I'm joining the party late so sorry about the long post. I think most all of you are on the right track. If I was giving this guy advise at the shop and couldn't get it to act up I'd say look at a fuel issue, pump and / or clogged filter also possibly a clogged sock in the tank and / or rust in tank. But could be a coil too.
I'll tell you as a pro, in the old days there we had a wall of books. Then we got a case of computer disks, then online manuals which we still use today, but we use youtube, and forum searches the most. We call it YouTube academy lol. Both for newer and older cars. There is information out there on the internet no factory manual has.

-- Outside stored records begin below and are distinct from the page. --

(** * measuringringbuffer: a ring buffer between one reader and one writer

    Shallow embedding of package [measuringringbuffer] (type [Buffer] with
    [New], [Stats], [ReadFrom], [WriteTo] and [Copy]) and of [printStats]
    of the binary [fv], which shows what [Stats] returns.

    The shared [Buffer] is a record.  Every field of it is read and written
    under [b.mtx] only, so each stretch of code between acquiring the mutex and
    releasing it (by [Unlock], by [cond.Wait] or by the deferred [Unlock] of a
    return) is one atomic function on the record.  The two goroutines of
    [Copy] are the two program counters [PState] and [CState] of a [World];
    the step relation interleaves their critical sections with the calls
    [r.Read] and [w.Write], which run without the mutex, and with [Stats].

    Numbers.  [int64] values ([sum], [totalBytesRead], [time.Duration]) are
    integers with the wrap-around of [+=] written out ([add64]), and
    [Time.Sub] saturates as in Go.  The [int] values ([readIndex], [ready],
    counts and slice bounds) are unbounded integers: the index invariants
    [Shape] and [Fits] keep every one of them, and every intermediate result
    of the index arithmetic, between [-C] and [C], the capacity
    ([index_arithmetic_in_range]), so they cannot wrap.  Clock readings are integers (nanoseconds of the monotonic clock);
    time never runs backwards.

    The file has two parts: the program and the vocabulary of the
    statements first, the proofs after. *)

From Stdlib Require Import ZArith Lia String.
From stdpp Require Import base tactics option list relations.

Local Open Scope Z_scope.

(** * The program *)

(** ** Machine integers, time and errors *)

(** [int64] two's complement wrap-around ([sum], [totalBytesRead] and
    [time.Duration] are int64). *)
Definition wrap64 (z : Z) : Z := (z + 2 ^ 63) mod 2 ^ 64 - 2 ^ 63.

Definition add64 (a b : Z) : Z := wrap64 (a + b).

Definition maxDuration : Z := 2 ^ 63 - 1.

Definition minDuration : Z := - 2 ^ 63.

(** [time.Time]: the zero value [time.Time{}], or a reading of the monotonic
    clock in nanoseconds ([time.Now()] is never the zero value). *)
Inductive Time := TimeZero | At (ns : Z).

Definition IsZero (t : Time) : bool :=
  match t with TimeZero => true | At _ => false end.

(** [now.Sub(t)] and [time.Since(t)] for a clock reading [now]: the
    difference, saturated to the range of [time.Duration]. *)
Definition Since (now : Z) (t : Time) : Z :=
  match t with
  | At u => Z.max minDuration (Z.min maxDuration (now - u))
  | TimeZero => maxDuration
  end.

(** Go [error] values: the sentinel [io.EOF], any other error of a reader or
    writer, and [fmt.Errorf("<tag>: %w", cause)]. [option error] is an
    [error] that may be [nil]. *)
Inductive error :=
| EOF
| Failure (msg : string)
| Errorf (tag : string) (cause : error).

(** [err == io.EOF] *)
Definition is_EOF (e : error) : bool :=
  match e with EOF => true | _ => false end.

(** ** The buffer *)

Record Buffer := mkBuffer {
  buf : list Byte.byte;
  readIndex : Z;
  ready : Z;
  totalBytesRead : Z;
  readError : option error;
  writeError : option error;
  timeStarted : Time;
  lastReadStarted : Time;
  lastWriteStarted : Time;
  timeSpentReading : Z;
  timeSpentWriting : Z;
  totalTimeSpent : Z
}.

(** [len(b.buf)] *)
Definition len (b : Buffer) : Z := Z.of_nat (length (buf b)).

(** The value [New] builds: [make([]byte, size)] and zero values. *)
Definition fresh (size : Z) : Buffer :=
  {| buf := replicate (Z.to_nat size) Byte.x00;
     readIndex := 0; ready := 0; totalBytesRead := 0;
     readError := None; writeError := None;
     timeStarted := TimeZero; lastReadStarted := TimeZero;
     lastWriteStarted := TimeZero;
     timeSpentReading := 0; timeSpentWriting := 0; totalTimeSpent := 0 |}.

(** [New(size)]; [make] panics on a negative length. *)
Definition New (size : Z) : option Buffer :=
  if size <? 0 then None else Some (fresh size).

I disagree with multiple filters. I was just inside my 37 year old fuel tank and it is clean as a whistle. I have one filter only, if your tank is so bad you need more filters just replace the tank, there only a little over $100 each. Each filter creates a restriction, even when clean and as they collect junk, they just get worse. I once had a mid-70's dodge van in the shop, it was starving for fuel on long grades and he had vapor lock issues in anything over 75F weather. Turned out someone had installed 3 fuel filters on it. One at the tank, one mid-way (which was the factory spot), and one before the carb. His tank was ok, so we eliminated 2 of those filters and it stopped acting up on him.
Labor rates can vary dramatically depending on where your at. In my area most independent shops are $110 - $150. A mid grade ICM, is $25 - $30 my cost, so selling that to a customer at $58 is quite reasonable. 1 hour for diagnostic is pretty standard. $132 to install the ICM, so that looks to be a little more than one hour of labor, but perhaps they are setting the timing with that. Perhaps they would be in and out in 1/2 an hour and give you a break on that too. Everything else adds up and they cut you diag charge since they couldn't get it to act up. All of that points to them being a legitimate place. And everything they did was for $58. I'm not saying you should take it back to them, doing work yourself can be very rewarding, but I wouldn't be afraid to use that shop based on what you have said.
I couldn't agree more. Vacuum leaks are at least tangible and in a shop environment usually not to hard to find with a smoke tester. Plus there is always the replace all vacuum line method. Grounds, those are a real nightmare. I once had a 1994 Buick Century at the shop. It would stall on the customer when coming to a stop, then restart, would happen maybe once a month. It progressively got worse over the course of a year or more, sometimes it would take several minutes before it would restart. At the shop everything would test out ok, and we could never get it to happen for us. It got to the point where if it happened in town, I'd ask her to call us, I'd drop everything and hope to get to her before it would restart. Eventually I was able to make it, before it restarted. No fuel pressure (in tank electric), once it restarted we drove it to the shop. Replaced the fuel pump thinking it was a intermittent issue with the pump, only to have it happen again. On that failure I found a loose ground connection inside the trunk.